Jesús, durante su misión, ha prometido un agua capaz de aplacar la sed del
hombre para siempre (cf. Jn 4,14) y ha profetizado: «El que tenga sed, que
venga a mí y beba» (Jn 7,37). Ir a Jesús, beber de él, significa encontrarlo
personalmente como Señor, sacando de su Palabra el sentido de la vida.
Dejemos que resuenen con fuerza en nosotros aquellas
palabras que él pronunció en la cruz: «Tengo sed» (Jn 19,28). El Señor nos
sigue pidiendo que calmemos su sed, tiene sed de amor. Nos pide que le demos de
beber en tantos sedientos de hoy, para decirnos después: «Tuve sed y me disteis
de beber» (Mt 25,35). Dar de beber, en la aldea global, no solo supone realizar
gestos personales de caridad, sino opciones concretas y un compromiso constante
para garantizar a todos el bien primario del agua.
Quisiera abordar también la cuestión de los mares y de
los océanos. Tenemos el deber de dar gracias al Creador por el imponente y
maravilloso don de las grandes masas de agua y de cuanto contienen (cf. Gn
1,20-21; Sal 146,6), y alabarlo por haber revestido la tierra con los océanos
(cf. Sal 104,6).
Dirigir nuestra mente hacia las inmensas extensiones
marinas, en continuo movimiento, también representa, en cierto sentido, la
oportunidad de pensar en Dios, que acompaña constantemente su creación
haciéndola avanzar, manteniéndola en la existencia (cf. S. Juan Pablo II,
Catequesis, 7 mayo 1986).
Custodiar cada día este bien valioso representa hoy una
responsabilidad ineludible, un verdadero y auténtico desafío: es necesaria la
cooperación eficaz entre los hombres de buena voluntad para colaborar en la
obra continua del Creador.
Lamentablemente, muchos esfuerzos se diluyen ante la
falta de normas y controles eficaces, especialmente en lo que respecta a la protección
de las áreas marinas más allá de las fronteras nacionales (cf. Laudato si’,
174). No podemos permitir que los mares y los océanos se llenen de extensiones
inertes de plástico flotante. Ante esta emergencia estamos llamados también a
comprometernos, con mentalidad activa, rezando como si todo dependiese de la
Providencia divina y trabajando como si todo dependiese de nosotros.
Recemos para que las aguas no sean signo de separación
entre los pueblos, sino signo de encuentro para la comunidad humana.

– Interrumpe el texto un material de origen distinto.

(** X20.  A successful [union(x, y)] merges the classes of [x] and [y] and
    nothing else.  Both had representatives [rx] and [ry]; afterwards every
    element whose representative was [rx] or [ry] has one of the two as its
    representative, the same for all of them, and every other element keeps
    the representative it had. *)
Theorem union_merges_two_classes (limit : nat) (x y : Z) (u u' : UnionFind.t) :
  UnionFind.union limit x y u = (Val tt, u') →
  ∃ rx ry top,
    representative u x rx ∧ representative u y ry ∧ (top = rx ∨ top = ry) ∧
    ∀ z r, representative u z r →
      representative u' z (if decide (r = rx ∨ r = ry) then top else r).
Proof.
  intros Hunion.
  destruct (union_parent _ _ _ _ _ Hunion) as (rx & ry & u2 & Hx & Hy & Hrep & _ & Hcase).
  assert (Dict.get (UnionFind.parent u2) rx = Some rx) as Hrootx.
  { destruct (proj2 (Hrep x rx) Hx) as [n Hn]. by eapply root_in_root. }
  assert (Dict.get (UnionFind.parent u2) ry = Some ry) as Hrooty.
  { destruct (proj2 (Hrep y ry) Hy) as [n Hn]. by eapply root_in_root. }
  destruct Hcase as [[<- ->]|[Hne [Hp|Hp]]].
  - exists rx, rx, rx. split; [done|]. split; [done|]. split; [by left|].
    intros z r Hz. apply Hrep. by destruct (decide (r = rx ∨ r = rx)) as [[->| ->]|].
  - exists rx, ry, ry. split; [done|]. split; [done|]. split; [by right|].
    intros z r [n Hn]%Hrep. exists (S n). rewrite Hp.
    rewrite (root_in_link _ rx ry n z r) by done.
    f_equal. destruct (decide (r = rx)) as [->|].
    + by rewrite decide_True by auto.
    + destruct (decide (r = rx ∨ r = ry)) as [[->| ->]|]; done.
  - exists rx, ry, rx. split; [done|]. split; [done|]. split; [by left|].
    intros z r [n Hn]%Hrep. exists (S n). rewrite Hp.
    rewrite (root_in_link _ ry rx n z r) by done.
    f_equal. destruct (decide (r = ry)) as [->|].
    + by rewrite decide_True by auto.
    + destruct (decide (r = rx ∨ r = ry)) as [[->| ->]|]; done.
Qed.

Lemma union_merges_two_classes_witness :
  ∃ rx ry top,
    representative (UnionFind.init [2; 3; 5]) 2 rx ∧
    representative (UnionFind.init [2; 3; 5]) 3 ry ∧ (top = rx ∨ top = ry) ∧
    ∀ z r, representative (UnionFind.init [2; 3; 5]) z r →
      representative (UnionFind.union 4 2 3 (UnionFind.init [2; 3; 5])).2 z
        (if decide (r = rx ∨ r = ry) then top else r).
Proof.
  apply (union_merges_two_classes 4 2 3 (UnionFind.init [2; 3; 5])).
  vm_compute. reflexivity.
Defined.

(** X21.  The classes [get_classes] returns are a partition of the
    elements by representative: the keys are distinct, every element of the
    structure occurs exactly once among the member lists, every list
    contains its key, and the key of a list is the representative of each of
    its members.  The call compresses paths only. *)
Theorem get_classes_partitions
    (limit : nat) (u u' : UnionFind.t) (classes : Dict.t Z (list Z)) :
  UnionFind.get_classes limit u = (Val classes, u') →
  NoDup (Dict.keys classes) ∧
  concat (Dict.values classes) ≡ₚ Dict.keys (UnionFind.parent u) ∧
  (∀ root members, (root, members) ∈ classes →
     root ∈ members ∧ ∀ m, m ∈ members → representative u m root) ∧
  (∀ z r, representative u' z r ↔ representative u z r).
Proof.
  intros Hrun.
  destruct (get_classes_spec _ _ _ _ Hrun) as (Hnd & Hperm & Hcl & Hrep & _).
  split; [exact Hnd|]. split; [exact Hperm|]. split; [|exact Hrep].
  intros root members Hin. split; [by eapply get_classes_contains_key|].
  by apply Hcl.
Qed.

Lemma get_classes_partitions_witness :
  let u := (UnionFind.union 4 2 3 (UnionFind.init [2; 3; 5])).2 in
  (UnionFind.get_classes 4 u).1 = Val [(2, [2; 3]); (5, [5])] ∧
  concat (Dict.values [(2, [2; 3]); (5, [5])]) ≡ₚ Dict.keys (UnionFind.parent u).
Proof.
  intros u. split; [by vm_compute|].
  destruct (get_classes_partitions 4 u (UnionFind.get_classes 4 u).2
              [(2, [2; 3]); (5, [5])]) as (_ & Hperm & _).
  - vm_compute. reflexivity.
  - exact Hperm.
Defined.

(** ** The equivalence detector *)

(** X22.  When [detect_equivalent_existentials] returns, its classes are a
    partition of the existential ids: the representatives are distinct,
    every existential id occurs in exactly one class and nothing else
    occurs, and every class contains its representative. *)
Theorem detector_partitions_existentials
    (oracle : sat_oracle) (limit : nat) (s s' : DQBFSolver)
    (classes : Dict.t Z (list Z)) :
  detect_equivalent_existentials oracle limit s = (Val classes, s') →
  NoDup (Dict.keys classes) ∧
  NoDup (concat (Dict.values classes)) ∧
  (∀ e, e ∈ concat (Dict.values classes) ↔ e ∈ existential_var_ids s) ∧
  (∀ root members, (root, members) ∈ classes → root ∈ members).
Proof.
  unfold detect_equivalent_existentials. rewrite detect_frame_candidate_pairs.
  set (f0 := mkFrame s _ _). unfold bind.
  destruct (for_each_check_pair oracle limit (candidate_pairs (self f0)) f0) as [_ Hkeys].
  destruct (for_each _ _ f0) as [[[]|e] f1]; [|done]. cbn [fst snd] in Hkeys.
  specialize (Hkeys eq_refl). unfold lift_uf.
  destruct (UnionFind.get_classes limit (uf f1)) as [[cl|e] u'] eqn:Hcl; [|done].
  intros [= -> _].
  destruct (get_classes_spec _ _ _ _ Hcl) as (Hnd & Hperm & _).
  destruct (init_keys (existential_var_ids s)) as [Hnd0 Hel0].
  rewrite Hkeys in Hperm. subst f0. cbn [uf] in Hperm.
  split; [done|]. split; [by rewrite Hperm|]. split.
  - intros e. rewrite Hperm. apply Hel0.
  - intros root members. by eapply get_classes_contains_key.
Qed.

Lemma detector_partitions_existentials_witness :
  (detect_equivalent_existentials exhaustive_oracle 10 Twins.solver).1 =
    Val [(2, [2; 3])] ∧
  (∀ e, e ∈ concat (Dict.values [(2, [2; 3])]) ↔ e ∈ existential_var_ids Twins.solver).
Proof.
  split; [by vm_compute|].
  destruct (detector_partitions_existentials exhaustive_oracle 10 Twins.solver
              (detect_equivalent_existentials exhaustive_oracle 10 Twins.solver).2
              [(2, [2; 3])]) as (_ & _ & Hall & _).
  - vm_compute. reflexivity.
  - exact Hall.
Defined.

(** X23.  The detector takes at most one id per pair of existentials from
    the counter: for [n] existentials the counter advances by at most
    [n(n-1)/2], whatever the outcome; with fewer than two existentials the
    solver object is left exactly as it was. *)
Theorem detector_allocation_bound
    (oracle : sat_oracle) (limit : nat) (s : DQBFSolver) :
  let s' := (detect_equivalent_existentials oracle limit s).2 in
  let n := Z.of_nat (length (existential_var_ids s)) in
  counter s ≤ counter s' ∧
  2 * (counter s' - counter s) + n ≤ n * n ∧
  (n ≤ 1 → s' = s).
Proof.
  intros s' n.
  assert (s' = set_counter (counter s') s ∧
          counter s ≤ counter s' ≤ counter s + Z.of_nat (length (candidate_pairs s)))
    as [Hs' Hc].
  { subst s'. unfold detect_equivalent_existentials.
    set (f0 := mkFrame s _ _).
    pose proof (frames_self_detect_frame oracle limit f0) as [Hframe _].
    rewrite detect_frame_candidate_pairs in *. unfold bind in *.
    destruct (for_each_check_pair oracle limit (candidate_pairs (self f0)) f0) as [Hc _].
    destruct (for_each _ _ f0) as [[[]|e] f1]; cbn [fst snd] in *; [|done].
    unfold lift_uf in *. destruct (UnionFind.get_classes limit (uf f1)). done. }
  pose proof (candidate_pairs_length s) as Hlen.
  split; [lia|]. split; [subst n; nia|].
  intros Hn. rewrite Hs'. assert (counter s' = counter s) as -> by (subst n; nia).
  by destruct s.
Qed.

Lemma detector_allocation_bound_witness :
  (detect_equivalent_existentials exhaustive_oracle 10 Linear.solver).2 = Linear.solver.
Proof.
  apply (detector_allocation_bound exhaustive_oracle 10 Linear.solver).
  vm_compute. discriminate.
Defined.

(** ** The constructor *)



(** X25.  The numbering the constructor produces.  For distinct
    existential ids, with [start] the counter it begins with (the largest id
    in [name_to_id] and the matrix when no counter is supplied), the [i]-th
    existential gets the value, no-rule-fired and fire variables
    [start+3i+1], [start+3i+2], [start+3i+3]; the counter ends at
    [start + 3n]; the counterexample solver holds the matrix and three
    clauses per existential; and the expansion side is empty.  Without a
    supplied counter every id of [name_to_id] is at most [start], so the
    new variables are fresh. *)
Theorem constructor_numbering
    (n2i : gmap string Z) (i2n : gmap Z string)
    (deps : list (string * list string)) (mat : list clause)
    (univs : list string) (g : Z) (c : option Counter.t) (order : list string)
    (s : DQBFSolver) :
  __init__ n2i i2n deps mat univs g c order = Val s →
  NoDup (existential_var_ids s) →
  let start := counter_start n2i mat c in
  counter s = start + 3 * Z.of_nat (length (existential_var_ids s)) ∧
  (∀ (i : nat) e, existential_var_ids s !! i = Some e →
     Dict.get (value_vars s) e = Some (start + 3 * Z.of_nat i + 1) ∧
     Dict.get (no_rule_fired_vars s) e = Some (start + 3 * Z.of_nat i + 2) ∧
     Dict.get (rule_fire_vars s) e = Some (start + 3 * Z.of_nat i + 3) ∧
     ∀ cl, cl ∈ init_clauses e (start + 3 * Z.of_nat i) →
           cl ∈ Sat.clauses (counterexample_solver s)) ∧
  (∀ cl, cl ∈ mat → cl ∈ Sat.clauses (counterexample_solver s)) ∧
  length (Sat.clauses (counterexample_solver s)) =
    (length mat + 3 * length (existential_var_ids s))%nat ∧
  expansion_solver s = Sat.new ∧ expansion_vars s = ∅ ∧
  expansion_variable_assignment s = [] ∧ permanent_assumptions s = [] ∧
  (c = None → ∀ name u, n2i !! name = Some u → u ≤ start).
Proof.
  intros Hinit Hnd start0. subst start0. revert Hinit.
  unfold __init__. fold (counter_start n2i mat c). intros Hinit.
  destruct (ids_of n2i univs) as [uids|]; [|done].
  destruct (ids_of n2i order) as [eids|]; [|done].
  destruct (convert_dependencies n2i deps ∅ ∅) as [[by_id by_list]|]; [|done].
  match type of Hinit with
  | context [for_each _ _ ?s0] => set (start := s0) in *
  end.
  destruct (for_each eids init_model start) as [[[]|err] s1] eqn:Hrun; [|done].
  injection Hinit as ->.
  assert (existential_var_ids s = eids) as Hids.
  { destruct (for_each_init_model eids start tt s) as (Hform & _); [|done|].
    - intros e' [v Hv]. by cbn in Hv.
    - by destruct Hform as (_&_&_&_&_&_&_&->&_). }
  rewrite Hids in *.
  destruct (for_each_init_model_fresh eids start s Hnd)
    as (Hc & _ & Hx & Hpa & Hlen & Hsub & _ & Hidx); [done|done|].
  destruct Hx as (Hev & _ & Has & Hes & _).
  assert (Sat.clauses (counterexample_solver start) = mat) as Hmat
    by apply sat_clauses_bootstrap.
  split; [exact Hc|]. split; [exact Hidx|].
  split; [intros cl Hcl; apply Hsub; by rewrite Hmat|].
  split; [by rewrite Hlen, Hmat|]. do 4 (split; [done|]).
  intros -> name u Hu. cbn. by eapply max_id_seen_ge.
Qed.

Lemma constructor_numbering_witness :
  counter Linear.solver = 3 + 3 * 1 ∧
  Dict.get (value_vars Linear.solver) 2 = Some (3 + 3 * 0 + 1).
Proof.
  destruct (constructor_numbering Linear.name_to_id Linear.id_to_name
              Linear.dependencies Linear.matrix ["u"] 3 None ["e"] Linear.solver)
    as (Hc & Hidx & _).
  - vm_compute. reflexivity.
  - apply (bool_decide_unpack _). vm_compute. exact I.
  - split; [exact Hc|]. by destruct (Hidx 0%nat 2 eq_refl) as (Hv & _).
Defined.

Recemos
para que se salvaguarde a quien arriesga la vida sobre las olas buscando un
futuro mejor.
Pidamos al Señor, y a quienes realizan el eminente
servicio de la política, que las cuestiones más delicadas de nuestra época
―como son las vinculadas a las migraciones, a los cambios climáticos, al
derecho de todos a disfrutar de los bienes primarios― sean afrontadas con
responsabilidad, previsión, mirando al mañana, con generosidad y espíritu de
colaboración, sobre todo entre los países que tienen mayores posibilidades.

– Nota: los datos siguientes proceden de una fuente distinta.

(** X2: which error ends a run.  It is the read error exactly when the file
    cannot be opened; the parse error exactly when the file is empty or
    contains "malformed", whether or not it also contains "invalid_field";
    the validation error exactly when the file is non-empty, free of
    "malformed" and contains "invalid_field". *)
Theorem call_pipeline_failure_kinds (path : string) (w : World) :
  (fst (call_pipeline path w)
   = Unexpected (HoldsConfigReadError (mkConfigReadError path))
   <-> files w !! path = None) /\
  (fst (call_pipeline path w)
   = Unexpected (HoldsConfigParseError (mkConfigParseError "malformed" 1))
   <-> exists content : string,
         files w !! path = Some content /\
         (content = EmptyString \/ contains content "malformed")) /\
  (fst (call_pipeline path w)
   = Unexpected
       (HoldsValidationError
          (mkValidationError "invalid_field" "contains disallowed value"))
   <-> exists content : string,
         files w !! path = Some content /\
         content <> EmptyString /\
         ~ contains content "malformed" /\
         contains content "invalid_field").
Proof.
  destruct (call_pipeline_cases path w)
    as [[H E] | [(c & H & C & E) | [(c & H & C & V & E) | (c & H & C & V & E)]]];
    rewrite E, H; cbn [fst].
  - split; [split; auto | split; split; try discriminate].
    + intros (c & Hc & _). discriminate.
    + intros (c & Hc & _). discriminate.
  - apply load_condition_true in C.
    split; [split; discriminate | split; split; try discriminate].
    + intros _. now exists c.
    + reflexivity.
    + intros (c' & [= <-] & N & M & _). exfalso. tauto.
  - apply load_condition_false in C as [C1 C2]. apply find_ne_npos in V.
    split; [split; discriminate | split; split; try discriminate].
    + intros (c' & [= <-] & [N | M]); contradiction.
    + intros _. now exists c.
    + reflexivity.
  - apply load_condition_false in C as [C1 C2]. apply find_eq_npos in V.
    split; [split; discriminate | split; split; try discriminate].
    + intros (c' & [= <-] & [N | M]); contradiction.
    + intros (c' & [= <-] & _ & _ & M). contradiction.
Qed.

Recemos por cuantos se dedican al apostolado del mar, por
quienes ayudan en la reflexión sobre los problemas en los que se encuentran los
ecosistemas marítimos, por quienes contribuyen a la elaboración y aplicación de
normativas internacionales sobre los mares para que tutelen a las personas, los
países, los bienes, los recursos naturales —pienso por ejemplo en la fauna y la
flora pesquera, así como en las barreras coralinas (cf. ibíd., 41) o en los
fondos marinos— y garanticen un desarrollo integral en la perspectiva del bien
común de toda la familia humana y no de intereses particulares.
Recordemos también a cuantos se ocupan de la protección
de las zonas marinas, de la tutela de los océanos y de su biodiversidad, para
que realicen esta tarea con responsabilidad y honestidad.
Finalmente, nos preocupan las jóvenes generaciones y
rezamos por ellas, para que crezcan en el conocimiento y en el respeto de la
casa común y con el deseo de cuidar del bien esencial del agua en beneficio de
todos.
Mi deseo es que las comunidades cristianas contribuyan
cada vez más y de manera más concreta para que todos puedan disfrutar de este
recurso indispensable, custodiando con respeto los dones recibidos del Creador,
en particular los cursos de agua, los mares y los océanos.